— WHAT YOU NEED TO DO —
Write out exactly what each line says, starting with the first line below and ending on the one with "does not exist;".

..........

Definition load_defaults (fs : config_fs) (latnice_supported : bool)
    : ConfigSnapshot * list ConfigDiagnostic :=
  let snapshot := if latnice_supported then default else set_apply_latnice false default in
  (snapshot,
   [DInfo (sapp "Configuration file " (sapp (fs_path fs) " does not exist; using defaults"));
    DInfo (sapp "Default config:" (String lf (to_config_string snapshot)));
    DInfo (sapp "Writing default config to " (fs_path fs))] ++
   match fs_create_dir_err fs with
   | Some e => [DError (sapp "Cannot create config directory " (sapp (fs_parent fs) (sapp ": " e)))]
   | None => []
   end ++
   match fs_write_err fs with
   | Some e => [DError (sapp "Cannot write config to " (sapp (fs_path fs) (sapp ": " e)))]
   | None => []
   end).

(** [load_file_with_diagnostics]: the configuration with its diagnostics, and
    the text left in the file when this call wrote it. *)
Definition load_file (fs : config_fs) (latnice_supported : bool)
    : (ConfigSnapshot * list ConfigDiagnostic * option string) + io_error :=
  match fs_read fs with
  | inl content =>
      let '(snapshot, diagnostics) := parse_content content in
      inl (if latnice_supported then snapshot else set_apply_latnice false snapshot,
           diagnostics, None)
  | inr NotFound =>
      let '(snapshot, diagnostics) := load_defaults fs latnice_supported in
      inl (if latnice_supported then snapshot else set_apply_latnice false snapshot, diagnostics,
           match fs_write_err fs with
           | None => Some (to_config_string snapshot)
           | Some _ => None
           end)
  | inr e => inr e
  end.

..........

— FINISHED EXERCISE —
Definition load_defaults (fs : config_fs) (latnice_supported : bool)
    : ConfigSnapshot * list ConfigDiagnostic :=
  let snapshot := if latnice_supported then default else set_apply_latnice false default in
  (snapshot,
   [DInfo (sapp "Configuration file " (sapp (fs_path fs) " does not exist; using defaults"));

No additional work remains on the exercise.